The controversy erupted after the Court of Appeal’s October 2024 ruling that dealers owed fiduciary duties to customers and that undisclosed commissions amounted to “bribes” or breaches of trust. Finance companies argued this interpretation went too far and would create chaos in the motor finance market.

Rating agency Fitch had identified Bank of Ireland UK, Barclays, Investec, Lloyds and Santander UK as lenders “significantly involved” in motor finance lending, alongside Close Brothers, all potentially facing compensation claims.

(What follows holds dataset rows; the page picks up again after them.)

Definition QuarantineReason_as_u16 (r : QuarantineReason) : Z :=
  match r with
  | QEnvelopeCorrupt => 1 | QPayloadCorrupt => 2 | QFilenameParseFailed => 3
  | QFilenameTagFailed => 4 | QFilenameHeaderMismatch => 5 | QUnsupportedRequiredFeature => 6
  | QDuplicateStateConflict => 7 | QNonRegularFile => 8 | QUnexpectedHardLink => 9
  | QCrossDeviceObject => 10 | QImpossibleStateTransition => 11
  end.
Definition QuarantineReason_from_u16 (v : Z) : option QuarantineReason :=
  if (v =? 1)%Z then Some QEnvelopeCorrupt
  else if (v =? 2)%Z then Some QPayloadCorrupt
  else if (v =? 3)%Z then Some QFilenameParseFailed
  else if (v =? 4)%Z then Some QFilenameTagFailed
  else if (v =? 5)%Z then Some QFilenameHeaderMismatch
  else if (v =? 6)%Z then Some QUnsupportedRequiredFeature
  else if (v =? 7)%Z then Some QDuplicateStateConflict
  else if (v =? 8)%Z then Some QNonRegularFile
  else if (v =? 9)%Z then Some QUnexpectedHardLink
  else if (v =? 10)%Z then Some QCrossDeviceObject
  else if (v =? 11)%Z then Some QImpossibleStateTransition
  else None.

Inductive ResolutionOutcome : Type :=
| DestinationObserved | DestinationStabilized | SourceObserved | SourceStabilized
| BothObserved | NeitherObserved | ConflictingObject | ResolutionFailed (e : Error).

Record Snapshot : Type := mkSnapshot {
  sn_job_id : bytes;
  sn_state : bytes;
  sn_generation : Z;
  sn_attempt : Z;
  sn_maximum_attempts : Z;
  sn_shard : Z;
  sn_relative_path : bytes;
  sn_size : Z
}.

(** ** Tickets *)

Definition TransitionTicket_typed (t : TransitionTicket) : Prop :=
  length (tt_queue_id t) = 16%nat /\ length (tt_job_id t) = 16%nat /\
  is_u64 (tt_source_generation t) /\ is_u32 (tt_source_attempt t) /\
  is_u32 (tt_maximum_attempts t) /\ length (tt_lease_token t) = 16%nat /\
  length (tt_envelope_digest t) = 32%nat /\ is_u64 (tt_payload_length t).

(** The source and destination each ticketed operation connects. *)
Definition ticket_shape (op : TransitionOperation) (s : TicketSource) (d : TicketDestination) : Prop :=
  match op, s, d with
  | TClaim, SrcReady, DstLeased _ _ _
  | TRenew, SrcLeased _ _ _, DstLeased _ _ _
  | TAcknowledge, SrcLeased _ _ _, DstReceipt _
  | TRetryNow, SrcLeased _ _ _, DstReady
  | TRetryLater, SrcLeased _ _ _, DstDelayed _
  | TBury, SrcLeased _ _ _, DstDead _ _ => True
  | _, _, _ => False
  end.
Definition attempts_used (op : TransitionOperation) : Z := match op with TClaim => 1 | _ => 0 end.
Definition canonical_boot_id (o : option bytes) : Prop :=
  match o with None => True | Some s => exists b, boot_id_bytes s = Some b end.

Lemma check_boot_ids_iff l : check_boot_ids l = Ok tt <-> Forall canonical_boot_id l.
Proof.
  induction l as [|[s|] l IH]; cbn [check_boot_ids]; [by split; [constructor|]| |].
  - rewrite Forall_cons, <- IH. cbn [canonical_boot_id].
    destruct (boot_id_bytes s) as [b|]; [naive_solver|]. split; [done|]. naive_solver.
  - rewrite Forall_cons, <- IH. cbn [canonical_boot_id]. naive_solver.
Qed.

(** The generation and attempt rule of a row that increments the generation. *)
Lemma next_common_fields_ok op c c' :
  td_source (transition op) <> StHidden ->
  next_common_fields op c = Ok c' <->
  (cf_generation c + 1 <= u64_max)%Z /\
  (op = OpClaim -> (cf_attempt c + 1 <= u32_max)%Z) /\
  c' = mkCommon (cf_job_id c) (cf_generation c + 1)
         (if bool_decide (op = OpClaim) then cf_attempt c + 1 else cf_attempt c)
         (cf_maximum_attempts c).
Proof.
  intros Hs. unfold next_common_fields, u64_checked_add, u32_checked_add.
  destruct op; try done; cbn -[u64_max u32_max];
    case_decide; cbn -[u64_max u32_max]; try naive_solver.
  case_decide; cbn -[u64_max u32_max]; naive_solver.
Qed.

Lemma ticket_operation_source op : td_source (transition (protocol_operation op)) <> StHidden.
Proof. by destruct op. Qed.

Lemma ticket_claims op : protocol_operation op = OpClaim <-> op = TClaim.
Proof. by destruct op. Qed.

Lemma ticket_states_shape op s d :
  TicketSource_protocol_state s = td_source (transition (protocol_operation op)) /\
  TicketDestination_protocol_state d = td_destination (transition (protocol_operation op)) <->
  ticket_shape op s d.
Proof. destruct op, s, d; cbn; naive_solver. Qed.

Lemma destination_common_ok t c :
  destination_common t = Ok c <->
  next_common_fields (protocol_operation (tt_operation t)) (source_common t) = Ok c.
Proof. unfold destination_common. destruct (next_common_fields _ _) as [|[]]; cbn; naive_solver. Qed.

Lemma validate_iff t :
  TransitionTicket_typed t ->
  validate t = Ok tt <->
  (0 < tt_maximum_attempts t)%Z /\
  (tt_source_attempt t + attempts_used (tt_operation t) <= tt_maximum_attempts t)%Z /\
  (tt_source_generation t < u64_max)%Z /\
  ticket_shape (tt_operation t) (tt_source t) (tt_destination t) /\
  canonical_boot_id (source_boot_id t) /\ canonical_boot_id (destination_boot_id t).
Proof.
  intros (_ & _ & Hg & Ha & Hm & _). unfold is_u32, is_u64, u64_max in *.
  rewrite <- ticket_states_shape.
  assert (Hb : check_boot_ids [source_boot_id t; destination_boot_id t] = Ok tt <->
    canonical_boot_id (source_boot_id t) /\ canonical_boot_id (destination_boot_id t)).
  { rewrite check_boot_ids_iff, !Forall_cons. naive_solver. }
  assert (Hu : (tt_source_attempt t + attempts_used (tt_operation t) =
    cf_attempt (mkCommon (tt_job_id t) (tt_source_generation t + 1)
      (if bool_decide (protocol_operation (tt_operation t) = OpClaim)
       then tt_source_attempt t + 1 else tt_source_attempt t) (tt_maximum_attempts t)))%Z).
  { destruct (tt_operation t); cbn [cf_attempt attempts_used protocol_operation];
      first [rewrite bool_decide_true by done | rewrite bool_decide_false by done]; lia. }
  rewrite <- Hb. unfold validate. split.
  - intros H. rsteps H. breflect. apply destination_common_ok, next_common_fields_ok in E as (Hgen & Hatt & ->);
      [|apply ticket_operation_source]. cbn -[u64_max] in Hgen. unfold u64_max in Hgen.
    cbn [source_common cf_job_id cf_generation cf_attempt cf_maximum_attempts] in *.
    split; [lia|]. split; [rewrite Hu; done|]. split; [lia|]. done.
  - intros (Hpos & Hatt & Hgen & [Hs Hd] & Hbs).
    rewrite (proj2 (Z.eqb_neq _ _)) by lia.
    assert (0 <= attempts_used (tt_operation t) <= 1)%Z by (destruct (tt_operation t); cbn; lia).
    rewrite (proj2 (Z.ltb_ge _ _)) by lia.
    rewrite (proj2 (destination_common_ok t (mkCommon (tt_job_id t) (tt_source_generation t + 1)
      (if bool_decide (protocol_operation (tt_operation t) = OpClaim)
       then tt_source_attempt t + 1 else tt_source_attempt t) (tt_maximum_attempts t)))).
    + cbn [rbind]. cbv zeta. rewrite Hs, Hd, !bool_decide_true by done.
      rewrite (proj2 (Z.leb_le _ _)) by (rewrite <- Hu; done). done.
    + apply next_common_fields_ok; [apply ticket_operation_source|]. cbn -[u64_max u32_max].
      unfold u64_max, u32_max. split; [lia|]. split; [|done].
      intros Hc. apply ticket_claims in Hc. rewrite Hc in *. cbn in Hatt. lia.
Qed.

(** A ticket validates exactly when its operation connects its source to
    its destination, the attempt budget is positive and covers the attempt the
    operation consumes, the generation can still advance, and every boot id it
    carries is in canonical form. *)
Theorem ticket_valid_iff t :
  TransitionTicket_typed t ->
  validate t = Ok tt <->
  (0 < tt_maximum_attempts t)%Z /\
  (tt_source_attempt t + attempts_used (tt_operation t) <= tt_maximum_attempts t)%Z /\
  (tt_source_generation t < u64_max)%Z /\
  ticket_shape (tt_operation t) (tt_source t) (tt_destination t) /\
  canonical_boot_id (source_boot_id t) /\ canonical_boot_id (destination_boot_id t).
Proof. apply validate_iff. Qed.

Definition sample_ticket : TransitionTicket :=
  mkTransitionTicket (replicate 16 x11) TClaim Linearized (replicate 16 x22) 7 2 5
    (replicate 16 x33) (replicate 32 x44) 1000 SrcReady
    (DstLeased (lit "00112233-4455-6677-8899-aabbccddeeff") 12 34).

Lemma sample_ticket_typed : TransitionTicket_typed sample_ticket.
Proof. repeat split; cbn; lia. Qed.

Lemma ticket_valid_iff_witness :
  validate sample_ticket = Ok tt <->
  (0 < 5)%Z /\ (2 + 1 <= 5)%Z /\ (7 < u64_max)%Z /\ True /\
  canonical_boot_id None /\ canonical_boot_id (Some (lit "00112233-4455-6677-8899-aabbccddeeff")).
Proof. apply (ticket_valid_iff sample_ticket). exact sample_ticket_typed. Defined.

Lemma new_ok_iff q op ph id s d t :
  TransitionTicket_new q op ph id s d = Ok t <->
  t = mkTransitionTicket q op ph (ti_job_id id) (ti_generation id) (ti_attempt id)
        (ti_maximum_attempts id) (ti_lease_token id) (te_envelope_digest (ti_evidence id))
        (te_payload_length (ti_evidence id)) s d /\ validate t = Ok tt.
Proof.
  unfold TransitionTicket_new. cbv zeta. rewrite rbind_ok_iff. split.
  - intros ([] & Hv & [= <-]). done.
  - intros [-> Hv]. exists tt. done.
Qed.

Lemma hex_decode_encode n bs : length bs = n -> hex_decode_array n (hex_encode bs) = Some bs.
Proof. intros Hl. by apply hex_decode_array_Some. Qed.

(** Tickets survive their JSON form and nothing invalid enters through it:
    a valid ticket serializes to bytes that parse back to the same ticket, and
    whatever [from_json] returns has validated and carries identifiers of the
    right lengths, whose wire form is the one that was parsed. *)
Theorem ticket_json_round_trip `{SerdeJsonLaws} t :
  TransitionTicket_typed t -> validate t = Ok tt ->
  (exists b, to_json t = Ok b /\ from_json b = Ok t) /\
  (forall b t', from_json b = Ok t' ->
     validate t' = Ok tt /\ length (tt_queue_id t') = 16%nat /\ length (tt_job_id t') = 16%nat /\
     length (tt_lease_token t') = 16%nat /\ length (tt_envelope_digest t') = 32%nat /\
     from_slice b = Ok (ticket_wire t')).
Proof.
  intros (Hq & Hj & _ & _ & _ & Hl & He & _) Hv. split.
  - destruct (serde_round_trip (ticket_wire t)) as (b & Eb & Er). exists b.
    unfold to_json, from_json. rewrite Eb, Er. split; [done|]. cbn [map_err rbind ticket_wire
      tw_schema tw_version tw_queue_id tw_source_identity iw_job_id iw_lease_token iw_envelope_digest].
    rewrite bool_decide_true, Z.eqb_refl by done. cbn [negb]. cbv zeta.
    unfold hex_decode_16, hex_decode_32. rewrite !hex_decode_encode by done. cbn [ok_or rbind].
    apply new_ok_iff. split; [by destruct t|done].
  - intros b t' Hf. unfold from_json in Hf. cbv zeta in Hf. rsteps Hf. breflect.
    apply map_err_ok_inv in E.
    apply ok_or_ok_inv, hex_decode_array_Some in E0 as [E0 L0].
    apply ok_or_ok_inv, hex_decode_array_Some in E1 as [E1 L1].
    apply ok_or_ok_inv, hex_decode_array_Some in E2 as [E2 L2].
    apply ok_or_ok_inv, hex_decode_array_Some in E3 as [E3 L3].
    apply new_ok_iff in Hf as [-> Hv']. split; [done|].
    cbn [tt_queue_id tt_job_id tt_lease_token tt_envelope_digest ti_job_id ti_lease_token
      te_envelope_digest ti_evidence]. split; [done|]. split; [done|]. split; [done|]. split; [done|].
    rewrite E. unfold ticket_wire. f_equal. destruct t0 as [? ? ? ? ? [] ? ?]. cbn in *.
    by subst.
Qed.

(** *** A concrete serializer

    Any injective serializer satisfies the laws; this one writes the bits of
    the wire record's code number, one byte per bit. *)
#[global] Instance TransitionOperation_eq_dec : EqDecision TransitionOperation.
Proof. solve_decision. Defined.
#[global] Instance TransitionPhase_eq_dec : EqDecision TransitionPhase.
Proof. solve_decision. Defined.
#[global] Instance TicketSource_eq_dec : EqDecision TicketSource.
Proof. solve_decision. Defined.
#[global] Instance TicketDestination_eq_dec : EqDecision TicketDestination.
Proof. solve_decision. Defined.
#[global] Instance TicketIdentityWire_eq_dec : EqDecision TicketIdentityWire.
Proof. solve_decision. Defined.
#[global] Instance TransitionTicketWire_eq_dec : EqDecision TransitionTicketWire.
Proof. solve_decision. Defined.
(* ===== verification/Layout.v ===== *)
(** * Physical locations of queue objects

    Models [crates/steadq-core/src/queue/layout.rs]: the typed locations, the
    targets the queue writes to (directory plus filename) and the parser of
    leased paths.  A leased object lives in the ready shard directory of its
    job; its name and tag carry the boot and the lease bucket. *)
From stdpp Require Import base numbers list option strings.
From Stdlib Require Import Strings.Byte ZArith.
From S2P Require Import Prelude Math Names FsLinux StateMachine Ticket.
Open Scope string_scope.
Open Scope list_scope.

(** ** Locations and targets *)

Inductive Location : Type :=
| LocReady (shard : Z)
| LocLeased (boot_id : bytes) (bucket shard : Z)
| LocDelayed (bucket shard : Z)
| LocReceipt (bucket shard : Z)
| LocDead (bucket shard : Z).

Record Target : Type := mkTarget { location : Location; filename : bytes }.

Definition directory (t : Target) : bytes :=
  match location t with
  | LocReady shard => lit "ready/" ++ shard_hex shard
  | LocLeased _ _ shard => lit "ready/" ++ shard_hex shard
  | LocDelayed bucket shard => lit "delayed/" ++ bucket_hex bucket ++ lit "/" ++ shard_hex shard
  | LocReceipt bucket shard => lit "receipts/" ++ bucket_hex bucket ++ lit "/" ++ shard_hex shard
  | LocDead bucket shard => lit "dead/" ++ bucket_hex bucket ++ lit "/" ++ shard_hex shard
  end.

Definition relative_path (t : Target) : bytes := directory t ++ lit "/" ++ filename t.

Definition Target_shard (t : Target) : Z :=
  match location t with
  | LocReady shard | LocLeased _ _ shard | LocDelayed _ shard | LocReceipt _ shard
  | LocDead _ shard => shard
  end.

Definition Target_state (t : Target) : State :=
  match location t with
  | LocReady _ => Ready
  | LocLeased _ _ _ => Leased
  | LocDelayed _ _ => Delayed
  | LocReceipt _ _ => Receipt
  | LocDead _ _ => Dead
  end.

(** ** The layout of a queue *)

Record Layout : Type := mkLayout {
  ly_queue_id : bytes;
  ly_shard_count : Z;
  ly_lease_bucket_width_ns : Z;
  ly_delayed_bucket_width_ns : Z;
  ly_terminal_bucket_width_ns : Z;
  ly_boot_id : bytes
}.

The Supreme Court’s nuanced ruling – upholding Johnson’s claim whilst rejecting Wrench and Hopcraft – suggests compensation may be limited to cases where unfair relationships can be proven under the Consumer Credit Act, rather than applying automatically to all undisclosed commissions.

Consumer groups had hoped for a ruling that would entitle millions who took out car loans before 2021 to automatic compensation. Today’s decision significantly narrows that scope, though the FCA may still proceed with a limited redress scheme for specific types of arrangements.

The motor finance sector, worth billions annually, had warned that a full upheaval could restrict credit availability and increase costs for future car buyers. Today’s partial victory for lenders may ease those concerns whilst still leaving the door open for some compensation claims.